Best of the global coverage
While much of crypto media is focused on the U.S., Magazine has made a conscious effort to report on the best stories from around the world.
In Georgia, crypto is a crucial tool for refugees escaping the war
Cointelegraph’s European editor Aaron Wood relocated from Saint Petersburg in Russia to Tbilisi, Georgia at the start of the Ukrainian invasion. He shared the story of how Russian refugees used crypto to move assets across borders and stayed afloat by trading crypto for cash at Tbilisi’s physical exchanges.
Crypto in the Philippines (Part 1) and The ethics of hiring cheap Filipino staff (Part 2).
The first part of our series looked at crypto adoption in the Philippines, while the second looked at the ethics of crypto projects hiring cheap Filipino labor. The latter story was named one of the best articles of the month in February 2021 by the Association of Cryptocurrency Journalists and Researchers.
Inside the Iranian Bitcoin mining industry
Tehran-based journalist Saeed Jalili went deep inside the Iranian Bitcoin mining industry, which is dominated by illegal, underground mines.
Thailand’s Crypto Utopia — ‘90% of a cult, without all the weird stuff’
Magazine visited Thailand to cover the crypto digital nomad scene and stumbled across this insane story about how Bitcoin OG Kyle Chasse set up a libertarian Bitcoin commune. The tale involved “unchecked merrymaking,” crypto influencers, police grillings, seasteading, a reported $20,000-a-month burn rate — and a major collision between idealism and reality.

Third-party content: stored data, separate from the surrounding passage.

(* ===== verification/Queue.v ===== *)
(** * The queue (src/qpid/broker/Queue.cpp, QueueListeners.cpp, FifoDistributor.cpp)

    A queue keeps its messages in a container ([Messages]), hands them to
    consumers that read with cursors, and tells its distributor and observers
    about every change.  One definition per member function that touches the
    messages, with the calls in the order of the code.  What the queue takes
    from elsewhere is in two classes: [QueueEnv] is the distributor and the
    observers (the flow limit and the group manager are instances), [Hooks] is
    the code of other components the queue passes messages through
    (interceptors, annotations, the clock, the acceptance test, the store).

    A pointer to a message is its sequence number.  Calls on consumers, the
    store, other exchanges and queues and the auto-deletion check are recorded
    in [events]; those on the store, exchanges and queues may throw ([call]),
    whatever was called before.  The two loops take a bound on their rounds;
    the theorems show that any bound above the number of messages is enough.
    A consumer is passed by value: what a call that throws did to its cursor
    is not in the result.  Management statistics are left out. *)

From Stdlib Require Import ZArith Lia Ascii String.
From S2P Require Import Prelude SequenceNumber FlowLimit Messages.
Import QueueDepth.

(** ** The distributor and the observers *)

Class QueueEnv (E : Type) := {
  (** [MessageDistributor::acquire]: the state of the message, which is passed
      by reference, after the call, and the answer *)
  env_acquire : str -> Message -> M E (MessageState * bool);
  env_enqueued : Message -> M E unit;
  env_acquired : Message -> M E unit;
  env_requeued : Message -> M E unit;
  env_dequeued : Message -> M E unit
}.

(** [FifoDistributor::acquire] *)
Definition fifo_acquire {E} (_ : str) (m : Message) : M E (MessageState * bool) :=
  if decide (getState m = AVAILABLE) then mret (ACQUIRED, true) else mret (getState m, false).

(** ** Code of other components *)

(** the calls on them *)
Inductive Event :=
| Notify (consumer : nat)
| StoreEnqueue (id : nat)
| StoreDequeue (id : nat)
| StoreFlush
| StoreDestroy
| Unbind
| TimerAdd
| TimerCancel
| TryAutoDelete
| ConsumerAdded (consumer : nat)
| ConsumerRemoved (consumer : nat)
| ObserversDestroyed
| DecAlternateUsers (exchange : nat)
| Deliver (consumer : nat) (m : Message)
| Route (exchange : nat) (m : Message)
| DeliverTo (queue : nat) (m : Message).

Class Hooks := {
  (** [Message::isLocalTo] *)
  isLocalTo : Message -> option nat -> bool;
  (** the queue's selector, true when it has none *)
  selector_filter : Message -> bool;
  hasExpired : Message -> bool;
  intercept_record : Message -> Message;
  intercept_publish : Message -> Message;
  (** what [MessageStore::enqueue] throws, if it does *)
  store_enqueue : Message -> option exn;
  (** what any other call on the store, on an exchange or on another queue
      throws, if it does: it may depend on the calls before *)
  call_throws : list Event -> Event -> option exn
}.

(** ** State *)

Record QueueListeners := mkListeners {
  l_consumers : list nat; l_browsers : list nat; inListeners : list nat
}.

Record Consumer := mkConsumer {
  c_id : nat; c_name : str; acquires : bool; isCounted : bool; getSession : nat;
  hideDeletedError : bool; getCursor : QueueCursor
}.

Definition setCursor (c : Consumer) (qc : QueueCursor) : Consumer :=
  mkConsumer (c_id c) (c_name c) (acquires c) (isCounted c) (getSession c) (hideDeletedError c) qc.

(** [QueueUsers]: the counters are [uint32_t] *)
Record QueueUsers := mkUsers { consumers : Z; browsers : Z; others : Z; controller : bool }.
Lemma dequeueMessageAt_tries q p :
  queue_inv res q -> seq_ok p ->
  tries (dequeueMessageAt p) q (fun q' b =>
    removed_at res p q q' /\ b = bool_decide (p ∈ map getSequence (live (messages q))))
    (thrown (removed_at res p q)).
Proof.
  intros Hi Hp. apply scoped_tries; [intros q1 q2 b Hc _ [? ?]; split; [by eapply removed_at_core|done]|..].
  { intros q1 q2 e Hc [He ?]. split; [done|by eapply removed_at_core]. }
  intros q0 Hc. assert (Hi0 : queue_inv res q0) by (by rewrite <- Hc).
  pose proof Hc as (Hm & _). rewrite <- Hm. apply tries_after. mrun.
  destruct (law_find (messages q0) p (new_QueueCursor CONSUMER) (qi_ok _ _ Hi0) Hp) as [Hf Hcur].
  destruct (msgs_find _ _ _) as [c r]. cbn [fst snd] in *. subst r.
  destruct (lookup_seq p (live (messages q0))) as [m|] eqn:El.
  - rewrite (Hcur ltac:(done)). destruct (lookup_seq_elem _ _ _ El) as [Hin Hseq].
    apply tries_after. eapply runs_mono.
    { apply observeDequeue_runs; [apply Hi0|by eapply inv_sorted|exact Hin]. }
    intros q1 [] [Hf1 Ha1]. apply tries_after. eapply runs_mono.
    { eapply (delete_runs res q0); try done. cbn [position setPosition]. by rewrite seq_ok_s32. }
    intros q2 b [-> Ht]. assert (Hat : forall q3, core q2 q3 -> removed_at res p q q3).
    { intros q3 Hc3. eapply removed_at_start; [done|]. eapply removed_at_core; [done|]. by eapply removed_Some. }
    apply tries_bind. eapply tries_mono; [apply dequeueFromStore_tries| |intros q3 e; apply thrown_mono, Hat].
    intros q3 [] Hc3. split; [by apply Hat|].
    symmetry. apply bool_decide_eq_true. rewrite <- Hseq. by apply list_elem_of_fmap_2.
  - split; [by eapply removed_None; [rewrite <- Hm|]|].
    symmetry. apply bool_decide_eq_false. rewrite <- lookup_seq_is_Some, El. by intros [? [=]].
Qed.

(** a function that takes the marked message off under the lock, then goes on outside it *)
Lemma take_marked_tries q c (after : Message -> M (Queue S E) unit) :
  queue_inv res q -> marks c ->
  (forall m q1, tries (after m) q1 (fun q2 _ => core q1 q2) (thrown (core q1))) ->
  tries (q ← get;
         match msgs_find_cursor c (messages q) with
         | Some m => observeDequeue m (autodelete (settings q)) ;; on_messages (msgs_deleted c) ;; after m
         | None => mret tt
         end) q (fun q' _ => removed_at res (position c) q q') (thrown (removed_at res (position c) q)).
Proof.
  intros Hi Hc Hafter. apply tries_after. mrun. rewrite find_marked by done.
  destruct (lookup_seq _ _) as [m|] eqn:El; [|by apply removed_None].
  destruct (lookup_seq_elem _ _ _ El) as [Hin Hseq]. destruct Hc as [Hv Hp]. apply tries_after. eapply runs_mono.
  { apply observeDequeue_runs; [apply Hi|by eapply inv_sorted|exact Hin]. }
  intros q1 [] [Hf1 Ha1]. apply tries_after. eapply runs_mono; [by eapply (delete_runs res q)|].
  intros q2 b [-> Ht].
  assert (Hat : forall q3, core q2 q3 -> removed_at res (position c) q q3).
  { intros q3 Hc3. eapply removed_Some; [done|]. by eapply took_core. }
  eapply tries_mono; [apply Hafter|auto|]. intros q3 e. by apply thrown_mono, Hat.
Qed.

Lemma take_scoped_tries q c body :
  (forall q0, core q q0 -> tries body q0 (fun q' (_ : unit) => removed_at res (position c) q0 q')
                              (thrown (removed_at res (position c) q0))) ->
  tries (scoped body) q (fun q' _ => removed_at res (position c) q q') (thrown (removed_at res (position c) q)).
Proof.
  intros Hb. apply scoped_tries.
  - intros q1 q2 a Hc1 _. by apply removed_at_core.
  - intros q1 q2 e Hc1 [He ?]. split; [done|by eapply removed_at_core].
  - intros q0 Hc. eapply tries_mono; [by apply Hb| |].
    + intros q' a. by apply removed_at_start.
    + intros q' e. by apply thrown_mono, removed_at_start.
Qed.

Lemma dequeueCommitted_tries q c :
  queue_inv res q -> marks c ->
  tries (dequeueCommitted c) q (fun q' _ => removed_at res (position c) q q')
    (thrown (removed_at res (position c) q)).
Proof.
  intros Hi Hc. apply take_scoped_tries. intros q0 Hq.
  by apply (take_marked_tries q0 c (fun _ => mret tt)); [rewrite <- Hq|..].
Qed.

Lemma reject_tries q c :
  queue_inv res q -> marks c ->
  tries (reject c) q (fun q' _ => removed_at res (position c) q q')
    (thrown (removed_at res (position c) q)).
Proof.
  intros Hi Hc. apply take_scoped_tries. intros q0 Hq.
  apply (take_marked_tries q0 c (fun m =>
    (match alternateExchange (usage q0) with
     | Some x => call (Route x (resetDeliveryCount m))
     | None => mret tt
     end) ;; dequeueFromStore (persistent m))); [by rewrite <- Hq|done|].
  intros m q1. apply tries_bind.
  apply (tries_mono _ _ (fun q2 _ => core q1 q2) (thrown (core q1))); [by destruct (alternateExchange _); [apply call_tries|]| |done].
  intros q2 [] H2. eapply tries_mono; [apply dequeueFromStore_tries| |].
  - intros q3 [] H3. by rewrite H2.
  - intros q3 e. apply thrown_mono. intros H3. by rewrite H2.
Qed.

Lemma dequeue_notx_tries q c :
  queue_inv res q -> marks c ->
  tries (dequeue false c) q (fun q' _ => if deleted q then q' = q else removed_at res (position c) q q')
    (thrown (removed_at res (position c) q)).
Proof.
  intros Hi Hc. unfold dequeue. apply tries_after. mrun. destruct (deleted q); [done|].
  apply take_scoped_tries. intros q0 Hq. assert (Hi0 : queue_inv res q0) by (by rewrite <- Hq).
  unfold dequeue_body. apply tries_after. mrun. rewrite find_marked by done.
  destruct (lookup_seq _ _) as [m|] eqn:El; [|by apply removed_None].
  destruct (lookup_seq_elem _ _ _ El) as [Hin Hseq]. destruct Hc as [Hv Hp].
  apply tries_after, runs_bind. eapply runs_mono.
  { apply observeDequeue_runs; [apply Hi0|by eapply inv_sorted|exact Hin]. }
  intros q1 [] [Hf1 Ha1]. apply runs_bind. eapply runs_mono; [by eapply (delete_runs res q0)|].
  intros q2 b [-> Ht]. mrun.
  assert (Hat : forall q3, core q2 q3 -> removed_at res (position c) q0 q3).
  { intros q3 Hc3. eapply removed_Some; [done|]. by eapply took_core. }
  destruct (_ && _); [|by apply Hat].
  eapply tries_mono; [apply call_tries|auto|]. intros q3 e. by apply thrown_mono, Hat.
Qed.

(** within a transaction the message stays on the queue until the commit *)
Lemma dequeue_tx_tries q c :
  queue_inv res q -> marks c -> tries (dequeue true c) q (fun q' _ => core q q') (thrown (core q)).
Proof.
  intros Hi Hc. unfold dequeue. apply tries_after. mrun. destruct (deleted q); [done|].
  apply scoped_tries; [intros q1 q2 a Hc1 _ Hq1; by rewrite <- Hc1|intros q1 q2 e Hc1 [? Hq1]; split; [done|by rewrite <- Hc1]|].
  intros q0 Hq. unfold dequeue_body. apply tries_after. mrun.
  destruct (msgs_find_cursor _ _) as [m|]; [|done]. apply tries_after. mrun.
  destruct (_ && _); [|done]. eapply tries_mono; [apply call_tries|intros q1 [] H1; by rewrite Hq|].
  intros q1 e. apply thrown_mono. intros H1. by rewrite Hq.
Qed.
End removal.

(** ** Changes of state *)

Lemma len_map f l : len (map f l) = len l.
Proof. unfold len. by rewrite length_map. Qed.

Lemma total_encodings l l' : map encoding l' = map encoding l -> total l' = total l.
Proof.
  revert l'. induction l as [|m l IH]; intros [|m' l']; try done. cbn [map]. intros [= Em El].
  cbn [total foldr]. fold (total l) (total l'). rewrite Em. f_equal. by apply IH.
Qed.

Lemma len_encodings l l' : map encoding l' = map encoding l -> len l' = len l.
Proof. intros El. unfold len. by rewrite <- (length_map encoding), El, length_map. Qed.
Lemma find_site b o n (P : MessageGroupManager -> nat -> Prop) s' :
  P s' (length s1) ->
  runs (find_member (mkGroup g o n (map member s1 ++ mkMember (e_seq e) b :: map member s2)) m) s' P.
Proof.
  intros HP. destruct site_order as [H1 H2].
  set (e' := mkEntry (e_seq e) g (if b then Some [] else None)).
  apply (find_member_runs top s1 e' s2); cbn [members]; try done.
  - rewrite map_app. cbn [map]. unfold member at 3, e'. cbn. by destruct b.
  - apply Forall_app in H2 as [H2 [H3 H4]%Forall_cons]. apply Forall_app. split; [done|].
    apply Forall_cons. done.
  - apply (lo_top _ _ Hl).
Qed.
Lemma acquired_runs b o n :
  at_site s b o n -> 0 <= n < 2 ^ 32 - 1 ->
  runs (acquired m) s (fun s' _ => at_site s' true o (n + 1) /\ kept s s' /\ freeGroups s' = freeGroups s).
Proof.
  intros Hs Hn. unfold acquired. apply runs_bind. eapply runs_mono; [by apply findGroup_site|].
  intros s' r (-> & Hs' & Hk & Hf & _). apply runs_bind. eapply deref_runs; [apply Hs'|].
  apply runs_bind, find_site. cbn [group owner acquired_count members]. unfold store_group. mrun.
  rewrite alter_member, uwrap_small by (unfold is_uint; lia). split; [|done]. by eapply store_site.
Qed.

What it’s actually like to use Bitcoin in El Salvador
Joe Hall spent two weeks in the Central American country trying to pay for everything with Bitcoin. It didn’t work out so well, even at Bitcoin Beach.
Our popular China-based crypto news round-up from Our Man in Shanghai ran throughout 2021 but was put on ice following the great China crypto crackdown. It’s returning soon with a wider focus on Asia and a new writer who isn’t physically based in China and, as such, doesn’t need to fear repercussions for speaking their mind.
Magazine’s guides to the crypto history, businesses, meetups, services and education in cities around the world kicked off with Melbourne (Australia) in August 2021. It has since visited Vancouver (Canada), San Francisco (U.S.), Prague (Czech Republic), Miami (U.S.), Dubai (UAE), Austin (U.S.), New York (U.S.) and Tokyo (Japan).